# Goldens born in April 2012



## cholli (May 18, 2012)

My new puppy Bella born April 10, 2012.


----------



## sarahlauren (Jun 10, 2012)

Charlemagne born April 14!

http://www.goldenretrieverforum.com/attachment.php?attachmentid=115665&stc=1&d=1340683255

http://www.goldenretrieverforum.com/attachment.php?attachmentid=115665&stc=1&d=1340682971


----------



## Jacques2000 (Jun 18, 2012)

my puppy was born April 10th like Bella


----------



## inge (Sep 20, 2009)

Liza was born on April 11, 2012. She has a big sister, Tess, of almost three.


----------



## jaxdepo (Jun 21, 2012)

Jax was born April 23!!


----------



## Jennifer1 (Mar 31, 2012)

Kenzie was born April 27. Brought her home June 23.


----------



## My Ali-bug (Jun 28, 2012)

*Meet Ali!*

*Hello to all of you! I'm new on this forum (although I have been browsing it for a few weeks now!) I found this thread and had to share. My puppy is Ali. She was born on April 1, 2012. Brought her home at 10 weeks old. Currently 12.5 weeks old and a terror! lol* 

*Brandy*


----------



## Ninde'Gold (Oct 21, 2006)

Are Non-Golden puppies allowed in this thread!? Pucci was born April 22nd, 2012.


----------



## inge (Sep 20, 2009)

Ninde'Gold said:


> Are Non-Golden puppies allowed in this thread!? Pucci was born April 22nd, 2012.

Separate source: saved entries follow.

(** * Habit tracker backend: completion ledger and progress aggregation

    A shallow embedding of [src/habit_tracker_backend/app.py]: the three
    habit endpoints ([get_habits], [save_habits], [progress]), the two
    tables they use and the Python values that cross the HTTP boundary.

    Conventions.
    - The database is a record of tables, each a list of rows in insertion
      order; an endpoint that writes returns the committed store.
    - A Python [dict] with hashable keys is a [gmap]; a [dict] whose order
      of insertion is observable ([habit_stats]) is an association list.
    - A [datetime.date] is its proleptic Gregorian ordinal
      ([date.toordinal()]), an integer between [1] (0001-01-01) and
      [3652059] (9999-12-31); arithmetic outside that range raises
      [OverflowError] as in CPython.
    - A Python [float] is a binary64 primitive float.
    - A [str] is the string of bytes of its UTF-8 encoding; case mapping,
      whitespace and decimal digits are those of Unicode, as in Python. *)

From Stdlib Require Import ZArith Floats Uint63 Ascii String.
From Equations Require Import Equations.
From Equations.Prop Require Import Logic.
From stdpp Require Import gmap strings list sorting pretty.

Local Open Scope Z_scope.

(** ** Python values *)

Module Py.

(** Keys of a [dict]: a JSON body only has string keys, the endpoints also
    look up integer keys. *)
Inductive key :=
  | KStr (s : string)
  | KInt (n : Z).

#[global] Instance key_eq_dec : EqDecision key.
Proof. solve_decision. Defined.

#[global] Instance key_countable : Countable key.
Proof.
  refine (inj_countable'
    (λ k, match k with KStr s => inl s | KInt n => inr n end)
    (λ x, match x with inl s => KStr s | inr n => KInt n end) _).
  by intros [].
Defined.

(* No induction over values is needed: the endpoints only inspect the
   outermost constructor. *)
#[local] Unset Elimination Schemes.
Inductive val :=
  | VNone
  | VBool (b : bool)
  | VInt (n : Z)
  | VFloat (x : float)
  | VStr (s : string)
  | VList (l : list val)
  | VDict (d : gmap key val).
#[local] Set Elimination Schemes.

(** Truth value testing, [bool(v)]. *)
Definition truthy (v : val) : bool :=
  match v with
  | VNone => false
  | VBool b => b
  | VInt n => negb (n =? 0)
  | VFloat x => negb (PrimFloat.eqb x 0%float)
  | VStr s => match s with EmptyString => false | _ => true end
  | VList l => match l with [] => false | _ => true end
  | VDict d => negb (bool_decide (d = ∅))
  end.

(** [a or b]: the first operand when it is truthy, else the second. *)
Definition or (a b : val) : val := if truthy a then a else b.

(** [d.get(k)], [None] when the key is absent. *)
Definition get (d : gmap key val) (k : key) : val := default VNone (d !! k).

(** [isinstance(v, dict)] with the dictionary it holds. *)
Definition as_dict (v : val) : option (gmap key val) :=
  match v with VDict d => Some d | _ => None end.

(** [str(n)] for an [int]. *)
Definition str (n : Z) : string := pretty n.

(** *** Text

    A [str] is held as the bytes of its UTF-8 encoding; a lone surrogate,
    which a JSON escape can produce, as the three bytes the same scheme
    gives it.  Functions that look at characters read the bytes as code
    points.  A byte that belongs to no well-formed sequence stands for no
    character: it is carried through unchanged, as the value
    [0x110000 + byte] beyond the code space, which no table lists.  The
    tables are those of Unicode 14.0.0, the version of CPython 3.11. *)

Definition byte (a : ascii) : Z := Z.of_N (N_of_ascii a).

Definition char_of_byte (b : Z) : ascii := ascii_of_N (Z.to_N b).

Definition continuation (b : Z) : bool := (0x80 <=? b) && (b <=? 0xBF).

(** The first character of a text and the text after it. *)
Definition next_char (s : string) : option (Z * string) :=
  match s with
  | EmptyString => None
  | String a0 r0 =>
      let b0 := byte a0 in
      let stray := Some (0x110000 + b0, r0) in
      if b0 <? 0x80 then Some (b0, r0) else
      match r0 with
      | String a1 r1 =>
          let b1 := byte a1 in
          if negb (continuation b1) then stray
          else if (0xC2 <=? b0) && (b0 <=? 0xDF)
          then Some ((b0 - 0xC0) * 0x40 + (b1 - 0x80), r1)
          else
            match r1 with
            | String a2 r2 =>
                let b2 := byte a2 in
                if negb (continuation b2) then stray
                else if (0xE0 <=? b0) && (b0 <=? 0xEF)
                then
                  let c := (b0 - 0xE0) * 0x1000 + (b1 - 0x80) * 0x40 + (b2 - 0x80) in
                  if 0x800 <=? c then Some (c, r2) else stray
                else
                  match r2 with
                  | String a3 r3 =>
                      let b3 := byte a3 in
                      let c := (b0 - 0xF0) * 0x40000 + (b1 - 0x80) * 0x1000
                               + (b2 - 0x80) * 0x40 + (b3 - 0x80) in
                      if continuation b3 && (0xF0 <=? b0) && (b0 <=? 0xF4)
                         && (0x10000 <=? c) && (c <=? 0x10FFFF)
                      then Some (c, r3) else stray
                  | EmptyString => stray
                  end
            | EmptyString => stray
            end
      | EmptyString => stray
      end
  end.

(** The characters of a text; every step consumes a byte, so [n] steps
    read a text of [n] bytes to its end. *)
Fixpoint decode_steps (n : nat) (s : string) : list Z :=
  match n with
  | O => []
  | S n =>
      match next_char s with
      | None => []
      | Some (c, r) => c :: decode_steps n r
      end
  end.

Definition decode (s : string) : list Z := decode_steps (String.length s) s.

Definition bytes_of_char (c : Z) : list Z :=
  if c <? 0x80 then [c]
  else if c <? 0x800 then [0xC0 + c / 0x40; 0x80 + c mod 0x40]
  else if c <? 0x10000
  then [0xE0 + c / 0x1000; 0x80 + c / 0x40 mod 0x40; 0x80 + c mod 0x40]
  else if c <? 0x110000
  then [0xF0 + c / 0x40000; 0x80 + c / 0x1000 mod 0x40;
        0x80 + c / 0x40 mod 0x40; 0x80 + c mod 0x40]
  else [c - 0x110000].

Definition encode (l : list Z) : string :=
  foldr (λ c s, foldr (λ b, String (char_of_byte b)) s (bytes_of_char c)) EmptyString l.

Definition in_ranges (c : Z) (table : list (Z * Z)) : bool :=
  existsb (λ '(lo, hi), (lo <=? c) && (c <=? hi)) table.

(** The characters [str.isspace] is true of, which [str.strip] removes:
    ranges of code points, both ends included. *)
Definition White_Space : list (Z * Z) :=
  [ (0x9, 0xD); (0x1C, 0x20); (0x85, 0x85); (0xA0, 0xA0); (0x1680, 0x1680);
    (0x2000, 0x200A); (0x2028, 0x2029); (0x202F, 0x202F); (0x205F, 0x205F);
    (0x3000, 0x3000) ].

(** The zero of every run of ten decimal digits (category [Nd]). *)
Definition decimal_zeros : list Z :=
  [ 0x30; 0x660; 0x6F0; 0x7C0; 0x966; 0x9E6; 0xA66; 0xAE6; 0xB66; 0xBE6;
    0xC66; 0xCE6; 0xD66; 0xDE6; 0xE50; 0xED0; 0xF20; 0x1040; 0x1090; 0x17E0;
    0x1810; 0x1946; 0x19D0; 0x1A80; 0x1A90; 0x1B50; 0x1BB0; 0x1C40; 0x1C50;
    0xA620; 0xA8D0; 0xA900; 0xA9D0; 0xA9F0; 0xAA50; 0xABF0; 0xFF10; 0x104A0;
    0x10D30; 0x11066; 0x110F0; 0x11136; 0x111D0; 0x112F0; 0x11450; 0x114D0;
    0x11650; 0x116C0; 0x11730; 0x118E0; 0x11950; 0x11C50; 0x11D50; 0x11DA0;
    0x16A60; 0x16AC0; 0x16B50; 0x1D7CE; 0x1D7D8; 0x1D7E2; 0x1D7EC; 0x1D7F6;
    0x1E140; 0x1E2F0; 0x1E950; 0x1FBF0 ].

(** The simple lower-case mappings: within [lo .. hi], every [step]-th
    code point from [lo] maps to itself plus [delta]. *)
Definition Lowercase_Mapping : list (Z * Z * Z * Z) :=
  [ (0x41, 0x5A, 1, 32); (0xC0, 0xD6, 1, 32); (0xD8, 0xDE, 1, 32);
    (0x100, 0x12E, 2, 1); (0x132, 0x136, 2, 1); (0x139, 0x147, 2, 1);
    (0x14A, 0x176, 2, 1); (0x178, 0x178, 1, (-121)); (0x179, 0x17D, 2, 1);
    (0x181, 0x181, 1, 210); (0x182, 0x184, 2, 1); (0x186, 0x186, 1, 206);
    (0x187, 0x187, 1, 1); (0x189, 0x18A, 1, 205); (0x18B, 0x18B, 1, 1);
    (0x18E, 0x18E, 1, 79); (0x18F, 0x18F, 1, 202); (0x190, 0x190, 1, 203);
    (0x191, 0x191, 1, 1); (0x193, 0x193, 1, 205); (0x194, 0x194, 1, 207);
    (0x196, 0x196, 1, 211); (0x197, 0x197, 1, 209); (0x198, 0x198, 1, 1);
    (0x19C, 0x19C, 1, 211); (0x19D, 0x19D, 1, 213); (0x19F, 0x19F, 1, 214);
    (0x1A0, 0x1A4, 2, 1); (0x1A6, 0x1A6, 1, 218); (0x1A7, 0x1A7, 1, 1);
    (0x1A9, 0x1A9, 1, 218); (0x1AC, 0x1AC, 1, 1); (0x1AE, 0x1AE, 1, 218);
    (0x1AF, 0x1AF, 1, 1); (0x1B1, 0x1B2, 1, 217); (0x1B3, 0x1B5, 2, 1);
    (0x1B7, 0x1B7, 1, 219); (0x1B8, 0x1B8, 1, 1); (0x1BC, 0x1BC, 1, 1);
    (0x1C4, 0x1C4, 1, 2); (0x1C5, 0x1C5, 1, 1); (0x1C7, 0x1C7, 1, 2);
    (0x1C8, 0x1C8, 1, 1); (0x1CA, 0x1CA, 1, 2); (0x1CB, 0x1DB, 2, 1);
    (0x1DE, 0x1EE, 2, 1); (0x1F1, 0x1F1, 1, 2); (0x1F2, 0x1F4, 2, 1);
    (0x1F6, 0x1F6, 1, (-97)); (0x1F7, 0x1F7, 1, (-56)); (0x1F8, 0x21E, 2, 1);
    (0x220, 0x220, 1, (-130)); (0x222, 0x232, 2, 1); (0x23A, 0x23A, 1, 10795);
    (0x23B, 0x23B, 1, 1); (0x23D, 0x23D, 1, (-163)); (0x23E, 0x23E, 1, 10792);
    (0x241, 0x241, 1, 1); (0x243, 0x243, 1, (-195)); (0x244, 0x244, 1, 69);
    (0x245, 0x245, 1, 71); (0x246, 0x24E, 2, 1); (0x370, 0x372, 2, 1);
    (0x376, 0x376, 1, 1); (0x37F, 0x37F, 1, 116); (0x386, 0x386, 1, 38);
    (0x388, 0x38A, 1, 37); (0x38C, 0x38C, 1, 64); (0x38E, 0x38F, 1, 63);
    (0x391, 0x3A1, 1, 32); (0x3A3, 0x3AB, 1, 32); (0x3CF, 0x3CF, 1, 8);
    (0x3D8, 0x3EE, 2, 1); (0x3F4, 0x3F4, 1, (-60)); (0x3F7, 0x3F7, 1, 1);
    (0x3F9, 0x3F9, 1, (-7)); (0x3FA, 0x3FA, 1, 1); (0x3FD, 0x3FF, 1, (-130));
    (0x400, 0x40F, 1, 80); (0x410, 0x42F, 1, 32); (0x460, 0x480, 2, 1);
    (0x48A, 0x4BE, 2, 1); (0x4C0, 0x4C0, 1, 15); (0x4C1, 0x4CD, 2, 1);
    (0x4D0, 0x52E, 2, 1); (0x531, 0x556, 1, 48); (0x10A0, 0x10C5, 1, 7264);
    (0x10C7, 0x10C7, 1, 7264); (0x10CD, 0x10CD, 1, 7264);
    (0x13A0, 0x13EF, 1, 38864); (0x13F0, 0x13F5, 1, 8);
    (0x1C90, 0x1CBA, 1, (-3008)); (0x1CBD, 0x1CBF, 1, (-3008));
    (0x1E00, 0x1E94, 2, 1); (0x1E9E, 0x1E9E, 1, (-7615));
    (0x1EA0, 0x1EFE, 2, 1); (0x1F08, 0x1F0F, 1, (-8));
    (0x1F18, 0x1F1D, 1, (-8)); (0x1F28, 0x1F2F, 1, (-8));
    (0x1F38, 0x1F3F, 1, (-8)); (0x1F48, 0x1F4D, 1, (-8));
    (0x1F59, 0x1F5F, 2, (-8)); (0x1F68, 0x1F6F, 1, (-8));
    (0x1F88, 0x1F8F, 1, (-8)); (0x1F98, 0x1F9F, 1, (-8));
    (0x1FA8, 0x1FAF, 1, (-8)); (0x1FB8, 0x1FB9, 1, (-8));
    (0x1FBA, 0x1FBB, 1, (-74)); (0x1FBC, 0x1FBC, 1, (-9));
    (0x1FC8, 0x1FCB, 1, (-86)); (0x1FCC, 0x1FCC, 1, (-9));
    (0x1FD8, 0x1FD9, 1, (-8)); (0x1FDA, 0x1FDB, 1, (-100));
    (0x1FE8, 0x1FE9, 1, (-8)); (0x1FEA, 0x1FEB, 1, (-112));
    (0x1FEC, 0x1FEC, 1, (-7)); (0x1FF8, 0x1FF9, 1, (-128));
    (0x1FFA, 0x1FFB, 1, (-126)); (0x1FFC, 0x1FFC, 1, (-9));
    (0x2126, 0x2126, 1, (-7517)); (0x212A, 0x212A, 1, (-8383));
    (0x212B, 0x212B, 1, (-8262)); (0x2132, 0x2132, 1, 28);
    (0x2160, 0x216F, 1, 16); (0x2183, 0x2183, 1, 1); (0x24B6, 0x24CF, 1, 26);
    (0x2C00, 0x2C2F, 1, 48); (0x2C60, 0x2C60, 1, 1);
    (0x2C62, 0x2C62, 1, (-10743)); (0x2C63, 0x2C63, 1, (-3814));
    (0x2C64, 0x2C64, 1, (-10727)); (0x2C67, 0x2C6B, 2, 1);
    (0x2C6D, 0x2C6D, 1, (-10780)); (0x2C6E, 0x2C6E, 1, (-10749));
    (0x2C6F, 0x2C6F, 1, (-10783)); (0x2C70, 0x2C70, 1, (-10782));
    (0x2C72, 0x2C72, 1, 1); (0x2C75, 0x2C75, 1, 1);
    (0x2C7E, 0x2C7F, 1, (-10815)); (0x2C80, 0x2CE2, 2, 1);
    (0x2CEB, 0x2CED, 2, 1); (0x2CF2, 0x2CF2, 1, 1); (0xA640, 0xA66C, 2, 1);
    (0xA680, 0xA69A, 2, 1); (0xA722, 0xA72E, 2, 1); (0xA732, 0xA76E, 2, 1);
    (0xA779, 0xA77B, 2, 1); (0xA77D, 0xA77D, 1, (-35332));
    (0xA77E, 0xA786, 2, 1); (0xA78B, 0xA78B, 1, 1);
    (0xA78D, 0xA78D, 1, (-42280)); (0xA790, 0xA792, 2, 1);
    (0xA796, 0xA7A8, 2, 1); (0xA7AA, 0xA7AA, 1, (-42308));
    (0xA7AB, 0xA7AB, 1, (-42319)); (0xA7AC, 0xA7AC, 1, (-42315));
    (0xA7AD, 0xA7AD, 1, (-42305)); (0xA7AE, 0xA7AE, 1, (-42308));
    (0xA7B0, 0xA7B0, 1, (-42258)); (0xA7B1, 0xA7B1, 1, (-42282));
    (0xA7B2, 0xA7B2, 1, (-42261)); (0xA7B3, 0xA7B3, 1, 928);
    (0xA7B4, 0xA7C2, 2, 1); (0xA7C4, 0xA7C4, 1, (-48));
    (0xA7C5, 0xA7C5, 1, (-42307)); (0xA7C6, 0xA7C6, 1, (-35384));
    (0xA7C7, 0xA7C9, 2, 1); (0xA7D0, 0xA7D0, 1, 1); (0xA7D6, 0xA7D8, 2, 1);
    (0xA7F5, 0xA7F5, 1, 1); (0xFF21, 0xFF3A, 1, 32);
    (0x10400, 0x10427, 1, 40); (0x104B0, 0x104D3, 1, 40);
    (0x10570, 0x1057A, 1, 39); (0x1057C, 0x1058A, 1, 39);
    (0x1058C, 0x10592, 1, 39); (0x10594, 0x10595, 1, 39);
    (0x10C80, 0x10CB2, 1, 64); (0x118A0, 0x118BF, 1, 32);
    (0x16E40, 0x16E5F, 1, 32); (0x1E900, 0x1E921, 1, 34) ].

Of course! A doggy as sweet as Pucci? Sure!


----------



## Ninde'Gold (Oct 21, 2006)

He was a good boy today at the vets for his first set of shots and weighs a big 2.5kg! (Or 5.5lbs)


----------



## AbbysMom505 (Jun 16, 2012)

My sweet girls, Abby and Maggie, were born April 24th. Maggs just went to the vet today and weighed in at 23.6 lbs! She's going to be a big girlie! Abby goes in on Wednesday. I am so excited to find out how much she has grown!  These sweet girls are such a pleasure even though Abby is a feisty one! 


Sent from my iPhone using PG Free


----------



## maryt (Jun 22, 2012)

Baxter's birthday too!


----------



## maryt (Jun 22, 2012)

My boy was born on April 23rd, he now weighs 35 pounds, big boy and he has a ot of energy, lol!


----------



## AbbysMom505 (Jun 16, 2012)

maryt said:


> My boy was born on April 23rd, he now weighs 35 pounds, big boy and he has a ot of energy, lol!


Oh my goodness! He is going to be a big boy!!  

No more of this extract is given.